We need an outflow pipe to the ocean


Residents and environmentalists have long urged county and state officials to be more aggressive in their efforts to upgrade Nassau County’s aging sewage treatment plants.

Taking a bipartisan step in the right direction, Sen. Charles Schumer and Nassau County Executive Ed Mangano met with William Craig Fugate, the administrator of the Federal Emergency Management Agency, in Washington last week to present a five-part proposal that includes requests for additional funds for repairs, upgrades and environmental cleanup projects in and around the Bay Park Sewage Treatment Plant in East Rockaway. The proposal also asks the federal government to expedite existing projects and to review requests for reimbursement for money already spent on the plant.

Schumer and Mangano also asked FEMA to provide an additional $600 million for an outflow pipe that would send Bay Park’s daily output of up to 65 million gallons of treated sewage — along with 5 million gallons from the Long Beach sewage plant — two to three miles out into the Atlantic. They also requested that the Long Beach plant be converted into a pumping station.

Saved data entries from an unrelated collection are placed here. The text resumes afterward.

(** [str::trim]: the UTF-8 sequences of the [White_Space] characters *)
Definition white_space : list (list Z) :=
  [[9]; [10]; [11]; [12]; [13]; [32]; [194; 133]; [194; 160]; [225; 154; 128]; [226; 128; 128]; [226; 128; 129];
   [226; 128; 130]; [226; 128; 131]; [226; 128; 132]; [226; 128; 133]; [226; 128; 134]; [226; 128; 135];
   [226; 128; 136]; [226; 128; 137]; [226; 128; 138]; [226; 128; 168]; [226; 128; 169]; [226; 128; 175];
   [226; 129; 159]; [227; 128; 128]].

Fixpoint strip_any (ws : list (list Z)) (s : list Z) : option (list Z) :=
  match ws with
  | [] => None
  | w :: ws => match strip_prefix w s with Some r => Some r | None => strip_any ws s end
  end.

Fixpoint trim_loop (fuel : nat) (ws : list (list Z)) (s : list Z) : list Z :=
  match fuel with
  | O => s
  | S fuel => match strip_any ws s with Some r => trim_loop fuel ws r | None => s end
  end.

Definition trim (s : list Z) : list Z :=
  let s := trim_loop (length s) white_space s in
  reverse (trim_loop (length s) (map reverse white_space) (reverse s)).

Definition parse_state_id_text (contents : list Z) : option (list Z) := state_id_parse (trim contents).
Definition format_state_id_text (id : list Z) : list Z := to_string_full id ++ [10].

(** ** Names *)

Definition HEADS_PREFIX : list Z := ascii_bytes "refs/heads/".
Definition TAGS_PREFIX : list Z := ascii_bytes "refs/tags/".

Definition from_git_branch (name : list Z) : option (list Z) :=
  if bool_decide (name = ascii_bytes "HEAD") || (1024 <? zlen name + zlen HEADS_PREFIX) || negb (branch_format name)
  then None else Some (native_git_name name).

Definition from_git_tag (name : list Z) : option (list Z) :=
  let full := TAGS_PREFIX ++ name in
  if (1024 <? zlen full) || negb (refname_format full) then None else Some (native_git_name name).

Definition validate_ref_name (name : list Z) : bool :=
  let full := HEADS_PREFIX ++ git_name name in
  negb (negb (refname_format full) || is_reserved_heddle_namespace name
        || (starts_with GIT_PREFIX name && negb (bool_decide (native_git_name (git_name name) = name)))).

(** ** HEAD *)

Inductive Head := Attached (thread : list Z) | Detached (state : list Z).

Definition REF_PREFIX : list Z := ascii_bytes "ref: ".

Definition head_parse (contents : list Z) : option Head :=
  let contents := strip_ref_line_ending contents in
  match strip_prefix REF_PREFIX contents with
  | Some thread =>
      match from_git_branch (git_name thread) with
      | None => None
      | Some _ => if validate_ref_name thread then Some (Attached thread) else None
      end
  | None => match state_id_parse contents with Some id => Some (Detached id) | None => None end
  end.

Definition head_to_text (h : Head) : list Z :=
  match h with
  | Attached thread => REF_PREFIX ++ thread ++ [10]
  | Detached state => to_string_full state ++ [10]
  end.
(* ===== verification/BTree.v ===== *)
(** * Sorted vectors and ordered maps

    Vectors kept strictly sorted by a text key, as [BTreeMap] iterates and as the
    code maintains with [binary_search_by] and [Vec::insert]; the list of rows of a
    finite map in key order. *)

From S2P Require Import Prelude.

Module BTree.
Section keyed.
Context {E : Type} (key : E → list Z).

(** [v.binary_search_by(|e| e.key.cmp(k))] on a sorted vector: whether the key is
    there, and its index or the index to insert at. *)
Fixpoint vec_search (k : list Z) (v : list E) : bool * nat :=
  match v with
  | [] => (false, 0%nat)
  | e :: v =>
      match compare_bytes (key e) k with
      | Lt => let '(b, i) := vec_search k v in (b, S i)
      | Eq => (true, 0%nat)
      | Gt => (false, 0%nat)
      end
  end.

(** [match v.binary_search_by(..) { Ok(i) => v[i] = f(Some(v[i])), Err(i) => v.insert(i, f(None)) }] *)
Definition upsert (k : list Z) (f : option E → E) (v : list E) : list E :=
  let '(found, i) := vec_search k v in
  if found then alter (λ e, f (Some e)) i v else take i v ++ f None :: drop i v.

Definition strictly (v : list E) : Prop := StronglySorted (λ x y, compare_bytes (key x) (key y) = Lt) v.

(** [v.iter().find(|e| e.key == k)] *)
Definition find_key (k : list Z) (v : list E) : option E :=
  snd <$> list_find (λ e, key e = k) v.
End keyed.

(** The entries of a [BTreeMap], in order *)
Definition rows {V} (m : gmap (list Z) V) : list (list Z * V) :=
  sort_by (λ x y, compare_bytes x.1 y.1) (map_to_list m).
End BTree.

Import BTree.

Section facts.
Context {E : Type} (key : E → list Z).

Lemma strictly_nodup (v : list E) : strictly key v → NoDup v.
Proof.
  induction 1 as [|x v _ IH Hx]; constructor; [|done].
  intros Hin. rewrite Forall_forall in Hx. apply Hx in Hin.
  assert (compare_bytes (key x) (key x) = Eq) by (by apply compare_bytes_eq). congruence.
Qed.

(** A strictly sorted vector is determined by its elements. *)
Lemma strictly_ext (v w : list E) : strictly key v → strictly key w → (∀ e, e ∈ v ↔ e ∈ w) → v = w.
Proof.
  intros Hv Hw He. apply (sorted_unique (λ x y, compare_bytes (key x) (key y))).
  - intros x y. apply compare_bytes_antisym.
  - eapply StronglySorted_weaken; [|exact Hv]. cbn. congruence.
  - done.
  - apply NoDup_Permutation; [by apply strictly_nodup..|done].
Qed.

Lemma strictly_key (v : list E) x y : strictly key v → x ∈ v → y ∈ v → key x = key y → x = y.
Proof.
  induction 1 as [|z v _ IH Hz]; intros Hx Hy E'; [by apply elem_of_nil in Hx|].
  rewrite Forall_forall in Hz. assert (∀ a, a ∈ v → key z ≠ key a) as Hne.
  { intros a Ha Ea. apply Hz in Ha. rewrite Ea in Ha.
    assert (compare_bytes (key a) (key a) = Eq) by (by apply compare_bytes_eq). congruence. }
  apply elem_of_cons in Hx as [->|Hx], Hy as [->|Hy]; [done| | |by apply IH].
  - by apply Hne in Hy.
  - by apply Hne in Hx.
Qed.

Lemma find_key_spec (v : list E) k e : strictly key v → find_key key k v = Some e ↔ e ∈ v ∧ key e = k.
Proof.
  intros Hv. unfold find_key. split.
  - intros ([i x] & H & ->)%fmap_Some. apply list_find_Some in H as (Hl & Hk & _).
    split; [by eapply list_elem_of_lookup_2|done].
  - intros [Hin Hk]. destruct (list_find (λ e, key e = k) v) as [[i x]|] eqn:F.
    + apply list_find_Some in F as (Hl & Hx & _). cbn. f_equal.
      apply (strictly_key v); [done|by eapply list_elem_of_lookup_2|done|congruence].
    + exfalso. apply list_find_None in F. rewrite Forall_forall in F. by apply (F e).
Qed.

Lemma upsert_cons k f e (v : list E) :
  upsert key k f (e :: v) =
  match compare_bytes (key e) k with
  | Lt => e :: upsert key k f v
  | Eq => f (Some e) :: v
  | Gt => f None :: e :: v
  end.
Proof.
  unfold upsert. cbn [vec_search]. destruct (compare_bytes (key e) k); [done| |done].
  by destruct (vec_search key k v) as [[] i].
Qed.

Lemma upsert_sorted k f (v : list E) : (∀ o, key (f o) = k) → strictly key v → strictly key (upsert key k f v).
Proof.
  intros Hf. induction 1 as [|e v Hs IH He].
  - unfold upsert. cbn. repeat constructor.
  - rewrite upsert_cons. destruct (compare_bytes (key e) k) eqn:C.
    + apply compare_bytes_eq in C. constructor; [done|]. by rewrite Hf, <- C.
    + constructor; [done|]. clear IH Hs. induction v as [|x v IHv].
      * unfold upsert. cbn. constructor; [by rewrite Hf|constructor].
      * apply Forall_cons in He as [Hx He]. rewrite upsert_cons.
        destruct (compare_bytes (key x) k) eqn:Cx; constructor; [by rewrite Hf|done|done|by apply IHv|by rewrite Hf|by constructor].
    + assert (compare_bytes k (key e) = Lt) as C' by (by rewrite compare_bytes_antisym, C).
      constructor; [by constructor|]. rewrite Hf. constructor; [done|].
      eapply Forall_impl; [exact He|]. cbn. intros x Hx. by apply (compare_bytes_trans Lt k (key e)).
Qed.

Lemma upsert_elem k f (v : list E) e : (∀ o, key (f o) = k) → strictly key v →
  e ∈ upsert key k f v ↔ e = f (find_key key k v) ∨ (e ∈ v ∧ key e ≠ k).
Proof.
  intros Hf Hv.
  assert (∀ o, e = f o → key e = k) as Hfe by (intros o ->; apply Hf).
  induction Hv as [|x v Hv IH Hx].
  - unfold upsert, find_key. cbn. rewrite list_elem_of_singleton, elem_of_nil. intuition.
  - rewrite upsert_cons. destruct (compare_bytes (key x) k) eqn:C.
    + apply compare_bytes_eq in C.
      assert (find_key key k (x :: v) = Some x) as ->.
      { apply find_key_spec; [by constructor|]. split; [by left|done]. }
      rewrite !elem_of_cons. split; [intros [->|Hin]|intros [->|[[->|Hin] Hk]]]; auto.
      * right. split; [by right|]. rewrite Forall_forall in Hx. intros Ek. apply Hx in Hin.
        rewrite Ek, C in Hin. assert (compare_bytes k k = Eq) by (by apply compare_bytes_eq). congruence.
      * done.
    + assert (key x ≠ k) as Hxk.
      { intros Ek. rewrite Ek in C. assert (compare_bytes k k = Eq) by (by apply compare_bytes_eq). congruence. }
      assert (find_key key k (x :: v) = find_key key k v) as ->.
      { unfold find_key. cbn. destruct (decide (key x = k)); [done|].
        destruct (list_find (λ e, key e = k) v) as [[]|]; done. }
      rewrite !elem_of_cons, IH. split; [intros [->|[H|[H H']]]|intros [H|[[->|H] H']]]; auto.
    + assert (∀ a, a ∈ x :: v → key a ≠ k) as Hne.
      { intros a Ha Ea. apply elem_of_cons in Ha as [->|Ha].
        - rewrite Ea in C. assert (compare_bytes k k = Eq) by (by apply compare_bytes_eq). congruence.
        - rewrite Forall_forall in Hx. apply Hx in Ha. rewrite Ea in Ha. congruence. }
      assert (find_key key k (x :: v) = None) as ->.
      { destruct (find_key key k (x :: v)) as [a|] eqn:F; [|done].
        apply find_key_spec in F as [Hin Ek]; [by apply Hne in Hin|by constructor]. }
      rewrite (elem_of_cons (x :: v)). split; [intros [H|H]; [by left|right; by split; [|apply Hne]]|intros [H|[H _]]; auto].
Qed.

Lemma filter_sorted (P : E → Prop) `{∀ e, Decision (P e)} (v : list E) : strictly key v → strictly key (filter P v).
Proof.
  induction 1 as [|x v Hv IH Hx]; [constructor|]. cbn. destruct (decide (P x)); [|done].
  constructor; [done|]. apply Forall_forall. intros y [_ Hy]%list_elem_of_filter. rewrite Forall_forall in Hx. by apply Hx.
Qed.
End facts.

Section rows.
Context {V : Type}.

Lemma rows_elem (m : gmap (list Z) V) k v : (k, v) ∈ rows m ↔ m !! k = Some v.
Proof. unfold rows. rewrite sort_by_perm. apply elem_of_map_to_list. Qed.

Lemma strict_of_sorted {E} (key : E → list Z) v :
  StronglySorted (λ x y, compare_bytes (key x) (key y) ≠ Gt) v → NoDup (key <$> v) → strictly key v.
Proof.
  induction 1 as [|x v Hv IH Hx]; [constructor|]. cbn. intros [Hn Hd]%NoDup_cons. constructor; [by apply IH|].
  rewrite Forall_forall in Hx |- *. intros y Hy. specialize (Hx y Hy).
  destruct (compare_bytes (key x) (key y)) eqn:C; [|done|done]. apply compare_bytes_eq in C. exfalso. apply Hn.
  rewrite C. by apply list_elem_of_fmap_2.
Qed.

Lemma map_rows_sorted (m : gmap (list Z) V) : strictly fst (rows m).
Proof.
  apply strict_of_sorted.
  - apply sort_by_sorted; [intros; apply compare_bytes_antisym|intros x y z; apply compare_bytes_le_trans].
  - unfold rows. rewrite sort_by_perm. apply NoDup_fst_map_to_list.
Qed.
End rows.
Lemma remote_list_alt (rem : gmap (list Z) (gmap (list Z) (list Z))) :
  map (λ '(r, m), {| rs_name := r; rs_threads := remote_rows m |}) (rows rem) = remote_list rem.
Proof. apply map_ext. by intros []. Qed.

Lemma remote_list_elem rem e : e ∈ remote_list rem ↔ ∃ m, rem !! rs_name e = Some m ∧ rs_threads e = remote_rows m.
Proof.
  unfold remote_list. rewrite list_elem_of_In, in_map_iff. split.
  - intros ([n m] & <- & Hin%list_elem_of_In%rows_elem). by exists m.
  - intros (m & H & E). exists (rs_name e, m). split; [unfold remote_entry; destruct e; cbn in *; congruence|].
    by apply list_elem_of_In, rows_elem.
Qed.

Lemma remote_list_sorted rem : strictly rs_name (remote_list rem).
Proof. unfold remote_list. apply (strictly_map fst); [done|apply map_rows_sorted]. Qed.

Lemma remote_list_find rem r :
  find_key rs_name r (remote_list rem) = (λ m, {| rs_name := r; rs_threads := remote_rows m |}) <$> rem !! r.
Proof.
  destruct (rem !! r) as [m|] eqn:E; cbn [fmap option_fmap option_map].
  - apply find_key_spec; [apply remote_list_sorted|]. split; [|done]. apply remote_list_elem. by exists m.
  - destruct (find_key rs_name r (remote_list rem)) as [e|] eqn:F; [|done].
    apply find_key_spec in F as [Hin <-]; [|apply remote_list_sorted]. apply remote_list_elem in Hin as (m & Em & _). congruence.
Qed.

Lemma remote_list_set rem r n i :
  upsert rs_name r (λ o, {| rs_name := r;
    rs_threads := upsert_remote_thread n i (match o with Some e => rs_threads e | None => [] end) |}) (remote_list rem)
  = remote_list (<[r := <[n := i]> (default ∅ (rem !! r))]> rem).
Proof.
  apply (strictly_ext rs_name).
  - apply upsert_sorted; [done|apply remote_list_sorted].
  - apply remote_list_sorted.
  - intros e. rewrite upsert_elem by (done || apply remote_list_sorted). rewrite remote_list_find, !remote_list_elem.
    destruct e as [k ts]. cbn [rs_name rs_threads].
    assert (upsert_remote_thread n i
      match (λ m, {| rs_name := r; rs_threads := remote_rows m |}) <$> rem !! r with
      | Some e => rs_threads e | None => [] end = remote_rows (<[n := i]> (default ∅ (rem !! r)))) as ->.
    { rewrite <- remote_rows_set. by destruct (rem !! r). }
    destruct (decide (k = r)) as [->|Hk].
    + rewrite lookup_insert_eq. split; [intros [[= ->]|[_ H]]; [by eexists|by destruct H]|].
      intros (m & [= <-] & ->). by left.
    + rewrite lookup_insert_ne by done. split; [intros [[= -> ->]|[H _]]; [by destruct Hk|done]|]. intros H. by right.
Qed.

Lemma search_alter {E} (key : E → list Z) k g (v : list E) : strictly key v →
  (let '(found, i) := vec_search key k v in if found then alter g i v else v)
  = map (λ e, if decide (key e = k) then g e else e) v.
Proof.
  induction 1 as [|x v Hv IH Hx]; [done|]. cbn [vec_search map].
  assert (∀ a, compare_bytes a a = Eq) as Hrefl by (intros a; by apply compare_bytes_eq).
  assert (compare_bytes (key x) k ≠ Lt → map (λ e, if decide (key e = k) then g e else e) v = v) as Hid.
  { intros Hge. rewrite <- (map_id v) at 2. apply map_ext_in. intros a Ha%list_elem_of_In.
    rewrite Forall_forall in Hx. apply Hx in Ha. destruct (decide (key a = k)) as [E'|]; [|done]. by rewrite E' in Ha. }
  destruct (compare_bytes (key x) k) eqn:C.
  - rewrite Hid by done. apply compare_bytes_eq in C. by rewrite decide_True.
  - destruct (decide (key x = k)) as [E'|]; [rewrite E', Hrefl in C; done|].
    destruct (vec_search key k v) as [[] i]; cbn in *; by rewrite <- IH.
  - rewrite Hid by done. destruct (decide (key x = k)) as [E'|]; [rewrite E', Hrefl in C; done|done].
Qed.

Lemma remote_list_delete rem r n :
  (let '(found, i) := vec_search rs_name r (remote_list rem) in
   if found then alter (λ e, {| rs_name := rs_name e; rs_threads := filter (λ t, rt_name t ≠ n) (rs_threads e) |})
     i (remote_list rem) else remote_list rem)
  = remote_list (alter (delete n) r rem).
Proof.
  rewrite search_alter by apply remote_list_sorted. apply (strictly_ext rs_name).
  - apply (strictly_map rs_name); [|apply remote_list_sorted]. intros e. by destruct (decide (rs_name e = r)).
  - apply remote_list_sorted.
  - intros e. rewrite list_elem_of_In, in_map_iff, remote_list_elem. split.
    + intros (e' & <- & He%list_elem_of_In). apply remote_list_elem in He as (m & Em & Et).
      destruct (decide (rs_name e' = r)) as [Er|Er]; cbn [rs_name rs_threads].
      * exists (delete n m). rewrite Er, lookup_alter_eq, <- Er, Em. split; [done|]. rewrite Et. apply remote_rows_delete.
      * exists m. by rewrite lookup_alter_ne by done.
    + intros (m & Em & Et). destruct (decide (rs_name e = r)) as [Er|Er].
      * rewrite Er, lookup_alter_eq in Em. apply fmap_Some in Em as (m0 & E0 & ->).
        exists {| rs_name := r; rs_threads := remote_rows m0 |}. cbn [rs_name rs_threads].
        rewrite decide_True by done. split; [destruct e; cbn in *; by rewrite remote_rows_delete, Er, Et|].
        apply list_elem_of_In, remote_list_elem. by exists m0.
      * exists e. rewrite decide_False by done. split; [done|]. apply list_elem_of_In, remote_list_elem.
        exists m. by rewrite lookup_alter_ne in Em by done.
Qed.

(** ** One delta, and a batch *)

Lemma apply_delta_build pkf v d :
  (∀ n, delta_target d = (0, [], n) → get_thread pkf n = get_thread (s_packed v) n ∨ ∃ m, d = DeleteThread m) →
  (∀ n, delta_target d = (1, [], n) → get_marker pkf n = get_marker (s_packed v) n ∨ ∃ m, d = DeleteMarker m) →
  apply_delta pkf (build v) d = build (after v d).
Proof.
  intros Ht Hm. destruct d as [n i|n i|n|n|r n i|r n]; unfold build; cbn [apply_delta after].
  - cbn. f_equal. destruct (Ht n eq_refl) as [E|[m E]]; [|done]. apply merged_set. unfold get_thread in *. by rewrite E.
  - cbn. f_equal. destruct (Hm n eq_refl) as [E|[m E]]; [|done]. apply merged_set. unfold get_marker in *. by rewrite E.
  - cbn. f_equal. apply merged_delete.
  - cbn. f_equal. apply merged_delete.
  - f_equal. cbn [ix_remotes s_remotes]. rewrite !remote_list_alt. apply remote_list_set.
  - f_equal. cbn [ix_remotes s_remotes]. rewrite !remote_list_alt. apply remote_list_delete.
Qed.

Lemma packed_untouched n ds v : (0, [], n) ∉ map delta_target ds →
  get_thread (s_packed (fold_left after ds v)) n = get_thread (s_packed v) n.
Proof.
  revert v. induction ds as [|d ds IH]; intros v Hn; [done|]. cbn [map] in Hn.
  apply not_elem_of_cons in Hn as [Hd Hn]. cbn [fold_left]. rewrite IH by done.
  destruct d; try done. cbn in *. unfold get_thread. cbn. rewrite lookup_delete_ne; [done|]. congruence.
Qed.

Lemma packed_marker_untouched n ds v : (1, [], n) ∉ map delta_target ds →
  get_marker (s_packed (fold_left after ds v)) n = get_marker (s_packed v) n.
Proof.
  revert v. induction ds as [|d ds IH]; intros v Hn; [done|]. cbn [map] in Hn.
  apply not_elem_of_cons in Hn as [Hd Hn]. cbn [fold_left]. rewrite IH by done.
  destruct d; try done. cbn in *. unfold get_marker. cbn. rewrite lookup_delete_ne; [done|]. congruence.
Qed.

Lemma fold_deltas pkf ds v : NoDup (map delta_target ds) → pkf = s_packed (fold_left after ds v) →
  fold_left (apply_delta pkf) ds (build v) = build (fold_left after ds v).
Proof.
  revert v. induction ds as [|d ds IH]; intros v Hd ->; [done|]. cbn [map] in Hd. apply NoDup_cons in Hd as [Hn Hd].
  cbn [fold_left]. rewrite apply_delta_build; [by apply IH| |].
  - intros n Ht. rewrite Ht in Hn. rewrite packed_untouched by done. destruct d; try done; [by left|right; by eexists].
  - intros n Ht. rewrite Ht in Hn. rewrite packed_marker_untouched by done. destruct d; try done; [by left|right; by eexists].
Qed.

(** ** The text is read back *)

(** Names that fit into a field: no tab, no line break. *)
Definition field (s : list Z) : Prop := Forall (λ b, b ≠ 9 ∧ b ≠ 10 ∧ b ≠ 13) s.

Lemma visible_field s : visible s → field s.
Proof. intros Hs. eapply Forall_impl; [exact Hs|]. cbn. lia. Qed.

Lemma split_join fs : fs ≠ [] → Forall (λ f, 9 ∉ f) fs → split 9 (join [9] fs) = fs.
Proof.
  assert (∀ f rest, 9 ∉ f → split 9 (f ++ 9 :: rest) = f :: split 9 rest) as Happ.
  { intros f rest. induction f as [|b f IH]; intros Hf; [done|]. apply not_elem_of_cons in Hf as [Hb Hf].
    cbn. destruct (b =? 9) eqn:E; [apply Z.eqb_eq in E; congruence|]. by rewrite IH. }
  intros Hn Hf. induction Hf as [|f fs Hf Hfs IH]; [done|]. destruct fs as [|g fs].
  - cbn. by apply split_single.
  - change (join [9] (f :: g :: fs)) with (f ++ 9 :: join [9] (g :: fs)). rewrite Happ by done. by rewrite IH.
Qed.

Section text.
Context `{Base32Laws}.

Lemma trim_id s : s ≠ [] → Forall id_char s → trim s = s.
Proof.
  intros Hn Hs. destruct s as [|b s]; [done|]. pose proof Hs as [Hb _]%Forall_cons. unfold trim.
  rewrite trim_loop_stop by (apply strip_any_id; [apply spaces_not_id|done]).
  destruct (reverse (b :: s)) as [|c r] eqn:E.
  { apply (f_equal reverse) in E. by rewrite reverse_involutive in E. }
  rewrite trim_loop_stop; [rewrite <- E; apply reverse_involutive|].
  apply strip_any_id; [apply rev_spaces_not_id|]. apply Forall_reverse in Hs. rewrite E in Hs.
  by apply Forall_cons in Hs as [? _].
Qed.

Lemma state_field_roundtrip i : id32 i → parse_state_id_text (to_string_full i) = Some i.
Proof.
  intros Hi. destruct (id_text_chars i Hi) as (Hc & s & E). unfold parse_state_id_text.
  rewrite trim_id; [by apply state_id_roundtrip|by rewrite E|done].
Qed.

Lemma id_field i : id32 i → field (to_string_full i).
Proof.
  intros Hi. destruct (id_text_chars i Hi) as [Hc _]. eapply Forall_impl; [exact Hc|]. cbn. unfold id_char. lia.
Qed.

Definition entry_ok (e : RefSummaryEntry) : Prop := field (se_name e) ∧ id32 (se_state e).
Definition remote_ok (r : RemoteSummaryEntry) : Prop :=
  field (rs_name r) ∧ Forall (λ t, field (rt_name t) ∧ id32 (rt_state t)) (rs_threads r).
Definition index_ok (ix : RefSummaryIndex) : Prop :=
  Forall entry_ok (ix_threads ix) ∧ Forall entry_ok (ix_markers ix) ∧ Forall remote_ok (ix_remotes ix) ∧
  strictly rs_name (ix_remotes ix).

(** The lines of the text *)
Definition entry_line (kind : list Z) (e : RefSummaryEntry) : list Z :=
  join [9] [kind; se_name e; to_string_full (se_state e); source_as_str (se_source e)].
Definition thread_line (r : list Z) (t : RemoteThreadSummaryEntry) : list Z :=
  join [9] [T_REMOTE_THREAD; r; rt_name t; to_string_full (rt_state t)].
Definition remote_lines (r : RemoteSummaryEntry) : list (list Z) :=
  join [9] [T_REMOTE; rs_name r] :: map (thread_line (rs_name r)) (rs_threads r).
Definition index_lines (ix : RefSummaryIndex) : list (list Z) :=
  REF_SUMMARY_VERSION :: map (entry_line T_THREAD) (ix_threads ix) ++ map (entry_line T_MARKER) (ix_markers ix)
  ++ concat (map remote_lines (ix_remotes ix)).

Definition ended (l : list Z) : list Z := l ++ [10].

Lemma summary_text_lines ix : summary_to_text ix = concat (map ended (index_lines ix)).
Proof.
  assert (concat (map remote_text (ix_remotes ix)) = concat (map ended (concat (map remote_lines (ix_remotes ix))))) as Hr.
  { induction (ix_remotes ix) as [|r rs IH]; [done|]. cbn [map concat]. rewrite IH, map_app, concat_app. f_equal.
    unfold remote_text, remote_lines. cbn [map concat]. f_equal. by rewrite map_map. }
  unfold summary_to_text, index_lines. rewrite Hr. cbn [map concat]. rewrite !map_app, !concat_app, !map_map.
  change (ended REF_SUMMARY_VERSION) with (REF_SUMMARY_VERSION ++ [10]). by rewrite <- app_assoc.
Qed.

Lemma lines_of_ended ls : Forall one_line ls → text_lines (concat (map ended ls)) = ls.
Proof.
  induction 1 as [|l ls Hl _ IH]; [done|]. cbn [map concat]. unfold ended at 1. rewrite <- app_assoc.
  change ([10] ++ concat (map ended ls)) with (10 :: concat (map ended ls)). by rewrite text_lines_line, IH.
Qed.

Lemma join_field fs : Forall field fs → one_line (join [9] fs).
Proof.
  induction 1 as [|f fs Hf Hfs IH]; [constructor|]. destruct fs as [|g fs].
  - cbn [join]. eapply Forall_impl; [exact Hf|]. cbn. lia.
  - change (join [9] (f :: g :: fs)) with (f ++ 9 :: join [9] (g :: fs)). apply Forall_app. split.
    + eapply Forall_impl; [exact Hf|]. cbn. lia.
    + constructor; [lia|done].
Qed.

Lemma field_no_tab f : field f → 9 ∉ f.
Proof. intros Hf Hin. unfold field in Hf. rewrite Forall_forall in Hf. apply Hf in Hin. lia. Qed.

Lemma split_fields fs : fs ≠ [] → Forall field fs → split 9 (join [9] fs) = fs.
Proof. intros Hn Hf. apply split_join; [done|]. eapply Forall_impl; [exact Hf|]. apply field_no_tab. Qed.

Ltac literal_field := repeat (constructor; [by vm_compute|]); constructor.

During Hurricane Sandy, the 59-year-old Bay Park facility, which treats 42 percent of Nassau County’s sewage, was inundated with more than nine feet of saltwater, which destroyed its pumps, shut down its operating systems and overwhelmed a facility that was already in disrepair. One hundred million gallons of raw sewage flowed from the plant into Hewlett Bay in the two days after the storm. And between Oct. 29 and Dec. 21, 2012, when emergency repairs to the plant were finally completed, the county was forced to release an additional 2.2 billion gallons of partially treated sewage into the bay. The discharge from Bay Park was the second worst in the Northeast, and the worst in New York.

The best argument for the outflow pipe, which has been talked about for a decade, especially by environmental groups, is the probability that, sooner or later, another major storm will punish our area, and, according to Adrienne Esposito, executive director of the Citizens Campaign for the Environment, could be catastrophic for our bays.